Baseline Needs More Love: On Simple Word-Embedding-Based Models and Associated Pooling Mechanisms

Dinghan Shen, Guoyin Wang, Wenlin Wang, Martin Renqiang Min, Qinliang Su, Yizhe Zhang, Chunyuan Li, Ricardo Henao, Lawrence Carin

Many deep learning architectures have been proposed to model the \emph{compositionality} in text sequences, requiring substantial number of parameters and expensive computations. However, there has not been a rigorous evaluation regarding the added value of sophisticated compositional functions. In this paper, we conduct a point-by-point comparative study between Simple Word-Embedding-based Models (SWEMs), consisting of parameter-free pooling operations, relative to word-embedding-based RNN/CNN models. Surprisingly, SWEMs exhibit comparable or even superior performance in the majority of cases considered.
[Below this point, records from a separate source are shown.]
(** * deepmap2: the tag extraction protocol and the map viewport logic

    A shallow embedding of the logic of the application:

    - [parseResponse] (services/geminiService.ts), which pulls the
      [{{DATA:Name|Lat|Lng|Address}}] tags out of a model response, and
      [sendMessageToGemini], which calls it;
    - [MapUpdater], [FitBoundsControl], [MapEventHandler], [RoutingControl]
      and [isValidCoord] (components/Map.tsx);
    - the handlers of the route planner (components/RoutePlanner.tsx), but
      not the two functions that print a distance and a duration;
    - the state of [App.tsx], its handlers and the callbacks of its position
      watches.

    JavaScript numbers are IEEE 754 binary64 values; they are modelled by the
    [spec_float] type of the standard library at precision 53 and maximal
    exponent 1024, with the library's specification of the arithmetic.
    JavaScript strings are sequences of UTF-16 code units, modelled as lists
    of [N]. *)

From Stdlib Require Import ZArith NArith PeanoNat List Bool Lia.
From Stdlib Require Import Ascii String.
From Stdlib Require Import Floats.SpecFloat Floats.PrimFloat Floats.FloatOps.
Import ListNotations.

Set Warnings "-inexact-float".

(* ================================================================== *)
(** * Numbers *)
(* ================================================================== *)

Module Num.

Local Open Scope Z_scope.

Definition number := spec_float.

Definition add : number -> number -> number := SFadd prec emax.
Definition sub : number -> number -> number := SFsub prec emax.
Definition mul : number -> number -> number := SFmul prec emax.
Definition sqrt : number -> number := SFsqrt prec emax.
Definition abs : number -> number := SFabs.

(** [a > b], [a === b] and [a !== b] on numbers; every comparison with NaN
    is false, so [NaN !== NaN] holds. *)
Definition gt (a b : number) : bool := SFltb b a.
Definition le (a b : number) : bool := SFleb a b.
Definition strictEq (a b : number) : bool := SFeqb a b.
Definition strictNeq (a b : number) : bool := negb (SFeqb a b).

(** The global predicates [isNaN] and [isFinite], applied to a number. *)
Definition isNaN (x : number) : bool :=
  match x with S754_nan => true | _ => false end.
(** ** The flag that allows duplicates *)

(** When the identity of the built proposal is not in the store, leave to
    duplicate makes no difference: ProposeDeal does the same with the flag
    as without it. *)
Theorem ProposeDeal_flag_without_collision (L : Library) (fuel : nat)
    (miner : Address) (data : Cid) (askID duration : Z) (w w1 : World)
    (d : Draft) (c : Cid) :
  buildProposal miner data askID duration w = (Return d, w1) ->
  ToCid L (dProposal d) = Ok c ->
  deals (smc w) !! c = None ->
  ProposeDeal L fuel miner data askID duration true w
  = ProposeDeal L fuel miner data askID duration false w.
Proof.
  intros Hb Hc Hfresh.
  pose proof (buildProposal_inv _ _ _ _ _ _ _ Hb) as (Hsmc & _).
  assert (forall allow,
            resolveDuplicate L fuel allow (dProposal d) w1
            = (Return (dProposal d, c), w1)) as Hr.
  { intros allow. unfold resolveDuplicate. run. rewrite Hc. run.
    rewrite isDuplicateOf_run. run.
    rewrite Hsmc, Hfresh, bool_decide_eq_false_2 by (by intros [? ?]).
    cbn [andb]. apply dedupLoop_done. }
  unfold ProposeDeal. rewrite !bind_run.
  by rewrite (negotiate_run _ _ _ _ _ _ _ _ _ _ _ _ Hb (Hr true)),
             (negotiate_run _ _ _ _ _ _ _ _ _ _ _ _ Hb (Hr false)).
Qed.

Lemma ProposeDeal_flag_without_collision_witness :
  let w := Sample.world Accepted Sample.noFault Sample.noDeals [Sample.cid1] in
  ProposeDeal Sample.library 0 "miner" Sample.small 0 3 true w
  = ProposeDeal Sample.library 0 "miner" Sample.small 0 3 false w.
Proof.
  intros w.
  apply (ProposeDeal_flag_without_collision Sample.library 0 "miner"
           Sample.small 0 3 w (snd (buildProposal "miner" Sample.small 0 3 w))
           Faulty.smallDraft Sample.cid0).
  - vm_compute. reflexivity.
  - vm_compute. reflexivity.
  - vm_compute. reflexivity.
Defined.
(** * Usage fetcher: parser, fetch state machine and display projection

    A shallow embedding of [claude-usage@local/usage_fetcher.py]:
    the [UsageFetcher] class (fields, [_notify_update], [_do_fetch],
    [_parse_output]) and the module-level [get_display_values].

    Modelling conventions.
    - A Python [str] is a [string]; every [ascii] stands for one code point
      below 256.  Whitespace is what [str.isspace] accepts in that range.
    - A Python [dict] with [str] keys is a [gmap string string]; the code
      only assigns by key, copies, reads with [get] and takes [len].
    - The mutable object [self] is threaded through a state-and-exception
      monad [M]; [try]/[except] is [try_except].
    - [datetime.now()] reads an oracle [clock] at a tick counter.
    - [subprocess.run] is an oracle too: the caller supplies its outcome.
    - The listener [on_update] is a sink: the model records every call it
      receives (and whether it went through the main-thread scheduler) and
      the listener itself raises nothing. *)

From Stdlib Require Import Ascii DecimalString.
From stdpp Require Import gmap strings list fin_maps.

Local Open Scope Z_scope.

(** ** Python [str] primitives *)

Definition nl : ascii := ascii_of_nat 10.
Definition sp : ascii := ascii_of_nat 32.
Definition eq_sign : ascii := ascii_of_nat 61.
Definition hash : ascii := ascii_of_nat 35.

(** [str.isspace] on one character (code points 9-13, 28-32, 133, 160). *)
Definition isspace (c : ascii) : bool :=
  let n := N_of_ascii c in
  ((9 <=? n)%N && (n <=? 13)%N) || ((28 <=? n)%N && (n <=? 32)%N)
  || (n =? 133)%N || (n =? 160)%N.

Fixpoint str_lstrip (s : string) : string :=
  match s with
  | EmptyString => EmptyString
  | String c s' => if isspace c then str_lstrip s' else s
  end.

Fixpoint str_rstrip (s : string) : string :=
  match s with
  | EmptyString => EmptyString
  | String c s' =>
      match str_rstrip s' with
      | EmptyString => if isspace c then EmptyString else String c EmptyString
      | r => String c r
      end
  end.

(** [s.strip()] *)
Definition str_strip (s : string) : string := str_rstrip (str_lstrip s).

(** [c in s] for a one-character [c]. *)
Fixpoint str_contains (c : ascii) (s : string) : bool :=
  match s with
  | EmptyString => false
  | String a s' => if Ascii.eqb a c then true else str_contains c s'
  end.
Based upon this understanding, we propose two additional pooling strategies over learned word embeddings: ($i$) a max-pooling operation for improved interpretability; and ($ii$) a hierarchical pooling operation, which preserves spatial ($n$-gram) information within text sequences. We present experiments on 17 datasets encompassing three tasks: ($i$) (long) document classification; ($ii$) text sequence matching; and ($iii$) short text tasks, including classification and tagging.